Redacción Sentido Común
A pesar del alza arancelaria de Estados Unidos y del cierre de la frontera por gusano barrenador del ganado, en 2025 los mexicanos le entramos con más ganas al taco, al caldo y a la parrillada. El consumo nacional de carne de corte superó los 11 millones 300 mil toneladas, 4.5 por ciento más respecto al año previo.
El consumo per cápita alcanzó 85.3 kilogramos, informó el Consejo Mexicano de la Carne (ComeCarne). Este aumento mantiene la tendencia de crecimiento de los últimos años y las proyecciones apuntan que seguirá creciendo en 2026, señaló Macarena Hernández, directora general del Consejo.
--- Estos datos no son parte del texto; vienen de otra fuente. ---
Lemma Math_max_0_zero (a : float) : F_zero a -> JS.Math_max 0 a = 0.
Proof.
  intros Ha. unfold JS.Math_max.
  rewrite (F_zero_not_nan a Ha). change (is_nan 0) with false. cbn [orb].
  rewrite !FloatAxioms.ltb_spec. destruct Ha as [s Hs]. rewrite Hs.
  change (Prim2SF 0) with (S754_zero false).
  destruct s; reflexivity.
Qed.

(** *** The derivative without dose *)

Lemma no_dose_of_zero (p : Params) :
  zero_valued (infusion_mg_min p) \/ zero_valued (infusion_duration_min p) ->
  no_dose p.
Proof.
  intros H t. unfold doseRate.
  assert (Hz : forall x, zero_valued x -> (x <=? 0) = true).
  { intros x Hx. apply zero_valued_F_zero in Hx as [s Hs].
    rewrite FloatAxioms.leb_spec, Hs. destruct s; reflexivity. }
  destruct H as [H|H]; rewrite (Hz _ H); [reflexivity|].
  rewrite orb_true_r. reflexivity.
Qed.

(** Goals of the form [F_zero e], for [e] built from zeros by sums,
    differences and products with finite factors. *)
Ltac zero_arith :=
  repeat first
    [ assumption
    | apply F_zero_0
    | apply F_zero_add
    | apply F_zero_sub
    | apply F_zero_mul_r; [first [assumption | exact I] |]
    | apply F_zero_mul_l; [| first [assumption | exact I]] ].

Lemma deriv_zero (t A1 A2 A3 : float) (p : Params) :
  no_dose p -> F_zero A1 -> F_zero A2 -> F_zero A3 ->
  F_zero (fst (fst (deriv t A1 A2 A3 p)))
  /\ F_zero (snd (fst (deriv t A1 A2 A3 p)))
  /\ F_zero (snd (deriv t A1 A2 A3 p)).
Proof.
  intros Hd H1 H2 H3. unfold deriv. cbn [fst snd]. rewrite Hd.
  repeat split; zero_arith.
Qed.

Lemma rk4_masses_zero (h : float) (s : State) (p : Params) :
  no_dose p -> F_fnn h ->
  F_zero (st_A1 s) -> F_zero (st_A2 s) -> F_zero (st_A3 s) ->
  F_zero (fst (fst (rk4_masses h s p)))
  /\ F_zero (snd (fst (rk4_masses h s p)))
  /\ F_zero (snd (rk4_masses h s p)).
Proof.
  intros Hd Hh H1 H2 H3. unfold rk4_masses.
  pose proof (F_finz_half h Hh) as Hhalf.
  pose proof (F_finz_sixth h Hh) as Hsixth.
  pose proof (F_fnn_finz h Hh) as Hfin.
  destruct (deriv (st_t s) (st_A1 s) (st_A2 s) (st_A3 s) p)
    as [[k10' k11'] k12'] eqn:E1.
  pose proof (deriv_zero (st_t s) _ _ _ p Hd H1 H2 H3) as K1.
  rewrite E1 in K1. cbn [fst snd] in K1. destruct K1 as (K10 & K11 & K12).
  match goal with |- context [deriv ?t ?a ?b ?c p] =>
    destruct (deriv t a b c p) as [[k20' k21'] k22'] eqn:E2;
    assert (K2 : F_zero k20' /\ F_zero k21' /\ F_zero k22')
      by (pose proof (deriv_zero t a b c p Hd) as K; rewrite E2 in K;
          cbn [fst snd] in K; apply K; zero_arith)
  end.
  destruct K2 as (K20 & K21 & K22).
  match goal with |- context [deriv ?t ?a ?b ?c p] =>
    destruct (deriv t a b c p) as [[k30' k31'] k32'] eqn:E3;
    assert (K3 : F_zero k30' /\ F_zero k31' /\ F_zero k32')
      by (pose proof (deriv_zero t a b c p Hd) as K; rewrite E3 in K;
          cbn [fst snd] in K; apply K; zero_arith)
  end.
  destruct K3 as (K30 & K31 & K32).
  match goal with |- context [deriv ?t ?a ?b ?c p] =>
    destruct (deriv t a b c p) as [[k40' k41'] k42'] eqn:E4;
    assert (K4 : F_zero k40' /\ F_zero k41' /\ F_zero k42')
      by (pose proof (deriv_zero t a b c p Hd) as K; rewrite E4 in K;
          cbn [fst snd] in K; apply K; zero_arith)
  end.
  destruct K4 as (K40 & K41 & K42).
  cbn [fst snd]. repeat split; zero_arith.
Qed.

(** *** The time variable *)

Lemma Math_min_cases (a b : float) :
  is_nan a = false -> is_nan b = false ->
  (JS.Math_min a b = a /\ (a <=? b) = true)
  \/ (JS.Math_min a b = b /\ (a <? b) = false).
Proof.
  intros Ha Hb. unfold JS.Math_min. rewrite Ha, Hb. cbn [orb].
  destruct (a <? b) eqn:E1.
  - left. split; [reflexivity | now apply ltb_leb].
  - destruct (b <? a) eqn:E2; [right; auto|].
    destruct (JS.is_neg_zero b); [right; auto|].
    left. split; [reflexivity | now apply ltb_false_leb].
Qed.

(** The loop takes a step only from a time below the horizon. *)
Lemma step_time_below (t T : float) :
  positive_real T = true -> F_nn t -> JS.geb t T = false ->
  F_fnn t /\ SFltb (Prim2SF t) (Prim2SF T) = true.
Proof.
  intros HT Ht Hge. unfold JS.geb in Hge.
  destruct (positive_real_fnn T HT) as (m & e & ET).
  assert (Hlt : (t <? T) = true).
  { apply leb_false_ltb; auto using F_nn_not_nan.
    apply not_nan_is_nan. rewrite ET. discriminate. }
  rewrite FloatAxioms.ltb_spec in Hlt. split; [|exact Hlt].
  unfold F_fnn, F_nn in *. rewrite ET in Hlt.
  destruct (Prim2SF t) as [[|]|[|]| |[|] mt et]; try discriminate;
    try contradiction; try exact I; simpl in Ht; congruence.
Qed.

Lemma remaining_nn (t T : float) :
  positive_real T = true -> F_fnn t ->
  SFltb (Prim2SF t) (Prim2SF T) = true ->
  F_nn (T - t).
Proof.
  intros HT Ht Hlt. unfold F_nn. rewrite sub_spec.
  apply SFsub_pos; auto using Prim2SF_valid.
  now apply positive_real_F_fnn.
Qed.

Lemma step_size_fnn (s : State) (p : Params) :
  positive_real (t_end_min p) = true -> positive_real (dt_min p) = true ->
  F_nn (st_t s) -> JS.geb (st_t s) (t_end_min p) = false ->
  F_fnn (step_size s p).
Proof.
  intros HT Hdt Ht Hge.
  destruct (step_time_below _ _ HT Ht Hge) as [Hfnn Hlt].
  pose proof (remaining_nn _ _ HT Hfnn Hlt) as Hd.
  pose proof (positive_real_F_fnn _ Hdt) as Hdt'.
  unfold step_size.
  destruct (Math_min_cases (dt_min p) (t_end_min p - st_t s)) as [[-> _]|[-> Hn]];
    auto using F_nn_not_nan, F_fnn_nn.
  rewrite FloatAxioms.ltb_spec in Hn.
  destruct (positive_real_fnn _ Hdt) as (m & e & E). rewrite E in Hn.
  unfold F_fnn, F_nn in *.
  destruct (Prim2SF (t_end_min p - st_t s)) as [[|]|[|]| |[|] md ed];
    try discriminate; try contradiction; try exact I; simpl in Hd; congruence.
Qed.

Lemma next_time_nn (t h : float) : F_fnn t -> F_fnn h -> F_nn (t + h).
Proof. unfold F_fnn, F_nn. rewrite add_spec. apply SFadd_nonneg. Qed.
(** * Task tracker: reminder reconciliation, scheduling bridge and task lifecycle

    A shallow embedding of the request handlers of the two services of the
    repository:

    - [notification-service/routes/notifications.py] (module [Notifications]):
      [create_reminder], [get_reminders], [get_reminder], [update_reminder],
      [delete_reminder], [send_notification], [get_notification_history],
      [check_due_reminders], [get_notification_stats];
    - [task-service/routes/tasks.py] (module [Tasks]):
      [notify_reminder_service], [create_task], [get_tasks], [get_task],
      [update_task], [delete_task], [complete_task], [get_task_stats].

    A MongoDB collection is a finite map from [ObjectId] to documents; a
    document is a record whose nullable fields are [option]s; the [$set]
    operator is a record of optional assignments.  A handler is a function
    in a small state-and-exception monad over the service's database.  What
    the environment decides (the clock, a failing store write, the outcome
    of an outbound HTTP call) is an explicit argument of the handler.

    The dashboard ([frontend-service/app.py]) only renders what the two
    services return; its completion rate is a floating-point quotient
    printed with one decimal and is not part of the embedding. *)

From Stdlib Require Import ZArith NArith Ascii String.
From stdpp Require Import gmap strings list fin_maps pretty sorting.
(** [search], once the collection is open. *)
Lemma search_via_create (document_id query : string) (top_k : Z) (st st' : State)
    (h : Handle) (c : Collection) :
  create_collection document_id st = (Ok h, st') ->
  chroma st' !! handle_name h = Some c ->
  search document_id query top_k st
  = (answered query top_k (coll_entries c), st').
Proof.
  intros Hcreate Hc.
  unfold search, bind, try_except. rewrite Hcreate. cbn.
  unfold collection_count, collection_query, collection_entries, bind, answered. cbn.
  rewrite Hc. cbn.
  destruct (Z.min top_k (Z.of_nat (length (coll_entries c))) <=? 0); [reflexivity |].
  cbn. rewrite Hc. cbn. unfold retrieved.
  destruct (firstn _ _) as [| r rs]; reflexivity.
Qed.

(** What a search leaves and answers, whatever the name. *)
Lemma search_outcome (document_id query : string) (top_k : Z) (st : State) :
  wf st ->
  exists st',
    search document_id query top_k st
    = (match chroma st' !! document_id with
       | Some c => answered query top_k (coll_entries c)
       | None => Ok []
       end, st')
    /\ wf st'
    /\ llm_log st' = llm_log st
    /\ search document_id query top_k st' = search document_id query top_k st.
Proof.
  intros Hwf.
  destruct (opens_or_refused document_id st) as [Hopen | [Hnone [e Hbad]]].
  - destruct (search_spec document_id query top_k st Hwf Hopen)
      as [st' [c [Hcreate [Hc [Hwf' Hsearch]]]]].
    destruct (create_collection_cached document_id st Hwf Hopen)
      as [st1 [Hc1 [Hkept _]]].
    rewrite Hcreate in Hc1. injection Hc1 as <-.
    destruct (create_collection_spec document_id st Hwf Hopen)
      as [st2 [Hc2 [_ [Hlog _]]]].
    rewrite Hcreate in Hc2. injection Hc2 as <-.
    exists st'. rewrite Hc. split; [exact Hsearch |]. split; [exact Hwf' |].
    split; [exact Hlog |].
    rewrite Hsearch.
    apply (search_via_create document_id query top_k st' st'
             {| handle_name := document_id |} c); [| exact Hc].
    now apply create_collection_kept.
  - exists st. rewrite Hnone.
    split; [exact (search_refused _ query top_k _ _ Hwf Hnone Hbad) |].
    split; [exact Hwf |]. split; reflexivity.
Qed.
A nivel internacional, el consumo de carne tuvo un incremento de 1.4 por ciento, con 280 millones 925 mil toneladas. Con estos números, México se afianza como el sexto mayor consumidor de carne a nivel global.
En 2025 la industria cárnica refrendó su liderazgo como el mayor contribuyente al PIB de la industria alimentaria. El valor de la carne generada en el país se estimó en 505 mil 651 millones de pesos. El comercio internacional de productos cárnicos generó un flujo de 12 mil 473 millones de dólares.
El Consejo recordó que a inicios de 2025 hubo un tipo de cambio de 21 pesos y al finalizar el año cerró en 18 pesos. “Esto confiere oportunidades de comercialización internacional de los productos cárnicos tanto de lo que compra México del mercado externo como el caso de los países que adquieren proteína cárnica mexicana”, agregó.
Durante la presentación del Compendio Estadístico 2026, destacó que la carne de pollo continúa siendo la proteína más consumida en México debido a su costo. Tuvo un incremento de 3 por ciento respecto al año previo, con 152 mil toneladas adicionales. Además, el país es el segundo mayor importador de carne de pollo.
Entre aranceles, gusanos y tipos de cambio, el pollo sigue siendo el rey de la pechuga. Y los mexicanos, fieles al plato, ya comemos 85.3 kilos de carne al año. Si la tendencia sigue, en 2026 el asador no va a descansar.